The Keystone pipeline would carry crude from the oil sands of Canada’s Alberta Province south across the border to Nebraska, on the way to American refineries and maritime terminals on the Gulf Coast. It was already expected that Biden would take this action if he won election, in deference to the left wing of his party, which will demand this and much more to try to prevent the extraction of carbon-based fuels from the ground. But the Canadians had hoped to change his mind by promising to use all- green energy in the construction and operation of the pipeline, U.S. steel for the pipe, and employ 10,000 U.S union workers. But Mr. Biden, with a virtue-signaling stroke of the pen, cost the nation thousands of good-paying jobs and stuck a finger in the eye of our closest friend, neighbor, ally and leading trading partner, while signaling to the rest of the world that a deal with America is often only good until the next election.

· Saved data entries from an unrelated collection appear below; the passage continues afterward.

(** * BSM audit-trail decoder: a shallow embedding of [bsm.go]

    The development follows the layering of the Go package:
    byte-integer primitives ([bytesToUint16/32/64]), the token sizer
    ([determineTokenSize]), the token decoder ([TokenFromByteInput]) and
    the record framer ([ReadBsmRecord]).

    Conventions of the embedding:
    - a Go [byte] is a [Byte.byte]; its numeric value is [b2z];
    - Go's [int] and the unsigned integers are [Z]; every unsigned
      operation that can wrap is written with [wrap w];
    - a Go slice is a [list byte]; [input[lo:hi]] is [slice input lo hi]
      where the source guards the bounds, and [gslice] (which can panic)
      where it does not;
    - a Go function returning [(T, error)] returns a pair
      [T * option error]; a run-time panic is the outcome [Panic]. *)

From Stdlib Require Import ZArith List Lia Bool.
From Stdlib.Strings Require Import Byte.
Import ListNotations.
Open Scope Z_scope.

(** ** Bytes, slices and machine integers *)

Definition b2z (b : byte) : Z := Z.of_N (Byte.to_N b).

Definition len {A : Type} (l : list A) : Z := Z.of_nat (length l).

(** [input[lo:hi]] for [0 <= lo <= hi <= len input]. *)
Definition slice {A : Type} (l : list A) (lo hi : Z) : list A :=
  firstn (Z.to_nat (hi - lo)) (skipn (Z.to_nat lo) l).

(** Reduction modulo [2^w]: the value kept by a [w]-bit unsigned integer. *)
Definition wrap (w : Z) (z : Z) : Z := z mod 2 ^ w.

(** Conversion to [int32]: two's complement on 32 bits. *)
Definition toInt32 (z : Z) : Z := (z + 2 ^ 31) mod 2 ^ 32 - 2 ^ 31.

(** ** Errors

    One constructor per [errors.New] / [fmt.Errorf] site of the source;
    formatted values are kept as arguments. *)

Inductive error : Type :=
| ErrOverflow (width : Z)
    (* "more than ... bytes given -> risk of overflow" *)
| ErrAddressType (id : byte) (value : Z)
    (* "invalid value (%d) for '...' field in ... token" *)
| ErrTokenSize (id : byte)
    (* "can't determine the size of the given token (type): 0x%x" *)
| ErrHeaderLength
    (* "invalid length of 32bit header token" *)
| ErrTokenIDMismatch
    (* "token ID mismatch" *)
| ErrReadCount (n wanted : Z)
    (* "read n bytes, but wanted exactly ..." *)
| ErrTerminalAddress (id : byte)
    (* "can't process length of terminal machine address" and
       "invalid value for address length in 32bit expanded process token" *)
| ErrNewTokenID (id : byte)
    (* "new token ID found: 0x%x" *)
| ErrNoHeader
    (* "no header token found" *)
| ErrEOF
    (* io.EOF *)
| ErrIO (code : nat).
    (* any other error of the byte source *)

(** ** Byte-integer primitives *)

(** The loop shared by the three primitives, at width [w]. The iteration
    at index [i] sees [input[i]] and [exp = len(input) - i - 1], which is
    the length of what remains after [input[i]]. The length guard of each
    primitive keeps [exp] below [w / 8], where [math.Pow(256, exp)] is
    exact in [float64] and fits [w] bits, so the power is [256 ^ exp]. *)
Fixpoint accumulate (w : Z) (input : list byte) (result : Z) : Z :=
  match input with
  | [] => result
  | b :: rest =>
      let coeff := b2z b in
      let exp := len rest in
      let powerOf256 := 256 ^ exp in
      accumulate w rest (wrap w (result + wrap w (coeff * powerOf256)))
  end.

Definition bytesToUint64 (input : list byte) : Z * option error :=
  if 8 <? len input then (0, Some (ErrOverflow 64))
  else (accumulate 64 input 0, None).

Definition bytesToUint32 (input : list byte) : Z * option error :=
  if 4 <? len input then (0, Some (ErrOverflow 32))
  else (accumulate 32 input 0, None).

Definition bytesToUint16 (input : list byte) : Z * option error :=
  if 2 <? len input then (0, Some (ErrOverflow 16))
  else (accumulate 16 input 0, None).

(** The primitive of a given width, for statements that range over the
    three of them. *)
Definition bytesToUint (w : Z) : list byte -> Z * option error :=
  if w =? 16 then bytesToUint16
  else if w =? 32 then bytesToUint32
  else bytesToUint64.

(** The byte whose value is [z mod 256]. *)
Definition byteOfZ (z : Z) : byte :=
  match Byte.of_N (Z.to_N (z mod 256)) with
  | Some b => b
  | None => x00
  end.

(** The [n]-byte big-endian encoding of [N]. *)
Fixpoint bigEndian (n : nat) (N : Z) : list byte :=
  match n with
  | O => []
  | S k => byteOfZ (N / 256 ^ Z.of_nat k) :: bigEndian k N
  end.

(** ** Token sizer *)

(** The three ways [determineTokenSize] returns: a size, a request for
    more bytes, an error. The named results [size], [moreBytes], [err]
    start at [0], [0], [nil]. *)
Definition sized (size : Z) : Z * Z * option error := (size, 0, None).
Definition needMore (moreBytes : Z) : Z * Z * option error := (0, moreBytes, None).
Definition failed (e : error) : Z * Z * option error := (0, 0, Some e).

(** [bytes.Count(s, []byte{0x00})]. *)
Definition countNUL (s : list byte) : Z :=
  len (filter (Byte.eqb x00) s).

(** Size of a token whose length field is a 16-bit integer in
    [input[lo:hi]], once [input] holds [hi] bytes. *)
Definition withUint16 (input : list byte) (lo hi : Z)
    (k : Z -> Z * Z * option error) : Z * Z * option error :=
  if len input <? hi then needMore (hi - len input)
  else
    let '(v, cerr) := bytesToUint16 (slice input lo hi) in
    match cerr with
    | Some e => failed e
    | None => k v
    end.

(** The same with a 32-bit field in [input[lo:hi]], requested once
    [input] holds [need] bytes. *)
Definition withUint32 (input : list byte) (need lo hi : Z)
    (k : Z -> Z * Z * option error) : Z * Z * option error :=
  if len input <? need then needMore (need - len input)
  else
    let '(v, cerr) := bytesToUint32 (slice input lo hi) in
    match cerr with
    | Some e => failed e
    | None => k v
    end.

Definition determineTokenSize (input : list byte) : Z * Z * option error :=
  match input with
  | [] => needMore 1
  | id :: _ =>
    match id with
    | x11 => (* file token *)
        withUint16 input 9 (1 + 4 + 4 + 2) (fun fileNameLength =>
          sized (1 + 4 + 4 + 2 + fileNameLength + 1))
    | x13 => sized (1 + 2 + 4)
    | x14 => sized (1 + 4 + 1 + 2 + 2 + 4 + 4)
    | x15 => (* expanded 32 bit header token *)
        withUint32 input 15 10 14 (fun addrlen =>
          match addrlen with
          | 4 => sized (1 + 4 + 1 + 2 + 2 + 4 + 4 + 4 + 4)
          | 16 => sized (1 + 4 + 1 + 2 + 2 + 4 + 16 + 4 + 4)
          | _ => failed (ErrAddressType x15 addrlen)
          end)
    | x21 => (* arbitrary data token *)
        if len input <? 4 then needMore (4 - len input)
        else
          let unitSize := nth 2 input x00 in
          let unitCount := nth 3 input x00 in
          sized (1 + 1 + 1 + 1 + b2z unitSize * b2z unitCount)
    | x22 => sized (1 + 1 + 4)
    | x23 => (* path token *)
        withUint16 input 1 3 (fun count => sized (1 + 2 + count))
    | x24 => sized (1 + 4 + 4 + 4 + 4 + 4 + 4 + 4 + 4 + 4)
    | x25 => (* path attr token *)
        withUint16 input 1 3 (fun strCount =>
          if countNUL (skipn 3 input) <? strCount then needMore 1
          else sized (len input))
    | x26 => sized (1 + 4 + 4 + 4 + 4 + 4 + 4 + 4 + 4 + 4)
    | x27 => sized (1 + 1 + 4)
    | x28 => (* text token *)
        withUint16 input 1 3 (fun count => sized (1 + 2 + count))
    | x2a => sized (1 + 4)
    | x2b => sized (1 + 1 + 1 + 2 + 2 + 2 + 1 + 1 + 2 + 4 + 4)
    | x2c => sized (1 + 2)
    | x2d => (* 32bit arg token *)
        withUint16 input 6 8 (fun strlen => sized (1 + 1 + 4 + 2 + strlen))
    | x2e => sized (1 + 2 + 2 + 4)
    | x2f => sized (1 + 4)
    | x32 => sized (1 + 4 + 4 + 4 + 4 + 4 + 4 + 4)
    | x34 => (* groups token *)
        withUint16 input 1 3 (fun count => sized (1 + 2 + count * 4))
    | x3c => (* exec args token *)
        withUint32 input 5 1 5 (fun strCount =>
          if countNUL (skipn 5 input) <? strCount then needMore 1
          else sized (len input))
    | x3d => (* exec env token *)
        withUint32 input 5 1 5 (fun strCount =>
          if countNUL (skipn 5 input) <? strCount then needMore 1
          else sized (len input))
    | x3e => sized (1 + 4 + 4 + 4 + 4 + 8 + 4)
    | x52 => sized (1 + 4 + 4)
    | x60 => (* zone name token *)
        withUint16 input 1 3 (fun strlen => sized (1 + 2 + strlen))
    | x71 => (* 64 bit arg token *)
        withUint16 input 10 12 (fun strlen =>
          sized (1 + 1 + 8 + 2 + strlen + 1))
    | x72 => sized (1 + 1 + 8)
    | x73 => sized (1 + 4 + 4 + 4 + 4 + 8 + 8)
    | x74 => sized (1 + 4 + 1 + 2 + 2 + 8 + 8)
    | x75 => sized (1 + 4 + 4 + 4 + 4 + 4 + 4 + 4 + 8 + 4)
    | x77 => sized (1 + 4 + 4 + 4 + 4 + 4 + 4 + 4 + 8 + 8)
    | x79 => (* 64 bit expanded header token *)
        withUint32 input 15 10 14 (fun addrlen =>
          match addrlen with
          | 4 => sized (1 + 4 + 2 + 2 + 2 + 4 + 4 + 8 + 8)
          | 16 => sized (1 + 4 + 2 + 2 + 2 + 4 + 16 + 8 + 8)
          | _ => failed (ErrAddressType x79 addrlen)
          end)
    | x7a => (* expanded 32bit subject token *)
        withUint32 input 37 33 37 (fun addrlen =>
          match addrlen with
          | 4 => sized (1 + 4 + 4 + 4 + 4 + 4 + 4 + 4 + 4 + 4 + 4)
          | 16 => sized (1 + 4 + 4 + 4 + 4 + 4 + 4 + 4 + 4 + 4 + 16)
          | _ => failed (ErrAddressType x7a addrlen)
          end)
    | x7b => (* 32bit expanded process token *)
        withUint32 input 37 33 37 (fun addrlen =>
          match addrlen with
          | 4 => sized (1 + 4 + 4 + 4 + 4 + 4 + 4 + 4 + 4 + 4 + 4)
          | 16 => sized (1 + 4 + 4 + 4 + 4 + 4 + 4 + 4 + 4 + 4 + 16)
          | _ => failed (ErrAddressType x7b addrlen)
          end)
    | x7c => (* expanded 64bit subject token *)
        if len input <? 38 then needMore (38 - len input)
        else
          let addrlen := nth 37 input x00 in
          match addrlen with
          | x04 => sized (1 + 4 + 4 + 4 + 4 + 4 + 4 + 4 + 8 + 1 + 4)
          | x10 => sized (1 + 4 + 4 + 4 + 4 + 4 + 4 + 4 + 8 + 1 + 16)
          | _ => failed (ErrAddressType x7c (b2z addrlen))
          end
    | x7e => sized (1 + 1 + 16)
    | x7f => (* expanded socket token *)
        withUint16 input 5 7 (fun addrlen =>
          match addrlen with
          | 4 => sized (1 + 2 + 2 + 2 + 2 + 4 + 2 + 4)
          | 16 => sized (1 + 2 + 2 + 2 + 2 + 16 + 2 + 16)
          | _ => failed (ErrAddressType x7f addrlen)
          end)
    | x80 => sized (1 + 2 + 2 + 4)
    | x81 => sized (1 + 2 + 2 + 16)
    | x82 => sized (1 + 2 + 2 + 4)
    | _ => failed (ErrTokenSize id)
    end
  end.


(** ** Tokens

    The struct types the decoder builds or the framer inspects. [net.IP]
    and Go strings are byte sequences. *)

Definition IP : Type := list byte.
Definition gostring : Type := list byte.

Record TrailerToken : Type := mkTrailerToken {
  TrailerToken_TokenID : byte;
  TrailerToken_TrailerMagic : Z;
  TrailerToken_RecordByteCount : Z }.

Record HeaderToken32bit : Type := mkHeaderToken32bit {
  HeaderToken32bit_TokenID : byte;
  HeaderToken32bit_RecordByteCount : Z;
  HeaderToken32bit_VersionNumber : byte;
  HeaderToken32bit_EventType : Z;
  HeaderToken32bit_EventModifier : Z;
  HeaderToken32bit_Seconds : Z;
  HeaderToken32bit_NanoSeconds : Z }.

Record HeaderToken64bit : Type := mkHeaderToken64bit {
  HeaderToken64bit_TokenID : byte;
  HeaderToken64bit_RecordByteCount : Z;
  HeaderToken64bit_VersionNumber : byte;
  HeaderToken64bit_EventType : Z;
  HeaderToken64bit_EventModifier : Z;
  HeaderToken64bit_Seconds : Z;
  HeaderToken64bit_NanoSeconds : Z }.

Record ExpandedHeaderToken32bit : Type := mkExpandedHeaderToken32bit {
  ExpandedHeaderToken32bit_TokenID : byte;
  ExpandedHeaderToken32bit_RecordByteCount : Z;
  ExpandedHeaderToken32bit_VersionNumber : byte;
  ExpandedHeaderToken32bit_EventType : Z;
  ExpandedHeaderToken32bit_EventModifier : Z;
  ExpandedHeaderToken32bit_AddressType : Z;
  ExpandedHeaderToken32bit_MachineAddress : IP;
  ExpandedHeaderToken32bit_Seconds : Z;
  ExpandedHeaderToken32bit_NanoSeconds : Z }.

Record ExpandedHeaderToken64bit : Type := mkExpandedHeaderToken64bit {
  ExpandedHeaderToken64bit_TokenID : byte;
  ExpandedHeaderToken64bit_RecordByteCount : Z;
  ExpandedHeaderToken64bit_VersionNumber : byte;
  ExpandedHeaderToken64bit_EventType : Z;
  ExpandedHeaderToken64bit_EventModifier : Z;
  ExpandedHeaderToken64bit_AddressType : Z;
  ExpandedHeaderToken64bit_MachineAddress : IP;
  ExpandedHeaderToken64bit_Seconds : Z;
  ExpandedHeaderToken64bit_NanoSeconds : Z }.

Record PathToken : Type := mkPathToken {
  PathToken_TokenID : byte;
  PathToken_PathLength : Z;
  PathToken_Path : gostring }.

Record SubjectToken32bit : Type := mkSubjectToken32bit {
  SubjectToken32bit_TokenID : byte;
  SubjectToken32bit_AuditID : Z;
  SubjectToken32bit_EffectiveUserID : Z;
  SubjectToken32bit_EffectiveGroupID : Z;
  SubjectToken32bit_RealUserID : Z;
  SubjectToken32bit_RealGroupID : Z;
  SubjectToken32bit_ProcessID : Z;
  SubjectToken32bit_SessionID : Z;
  SubjectToken32bit_TerminalPortID : Z;
  SubjectToken32bit_TerminalMachineAddress : IP }.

This comes on the heels of Michigan Governor Gretchen Whitmer’s order to shut, by May 12, the Great Lakes Pipeline 5 which runs from Superior, Wisconsin, across Michigan to the Lake Huron port of Sarna, Ontario. This 645-mile pipeline carries much of the oil used for the production of gasoline, jet fuel and heating oil for the Canadian residents of the border regions where most of Canada’s population lives. It will raise prices for these products dramatically. With friends like the U.S., who needs enemies? Mr. Biden telephoned Canada’s Prime Minister, Justin Trudeau after Mr. Trudeau expressed his disappointment with the decision. The White House Press Corps might consider asking Mr. Biden, “What did you say to Prime Minister Trudeau when he asked ‘Why are you doing this to us?’ instead of the usual softball questions they will continue to feed to him.

These actions to satisfy the climate fanatics in his party, who are convinced that only they have access to the facts and to “the science,” will cost many American and Canadian jobs, harm both economies, raise the price of petroleum products and possibly sour relations between our two nations which share a common border that, while the longest in the world, is essentially invisible. But it will do absolutely nothing measurable to prevent global warming or climate change or even to keep crude oil in the ground. One way or another, crude will get to refineries and maritime terminals and eventually to markets that need it and are a long way from being able to rely exclusively on renewable energy. And it will travel, if not safely by pipeline, then by truck, train, barge or ship, greatly increasing the risk of spillage, highway congestion, catastrophic accidents, pollution and product cost, which of course, will be passed on to consumers. But the climate warriors will feel very virtuous.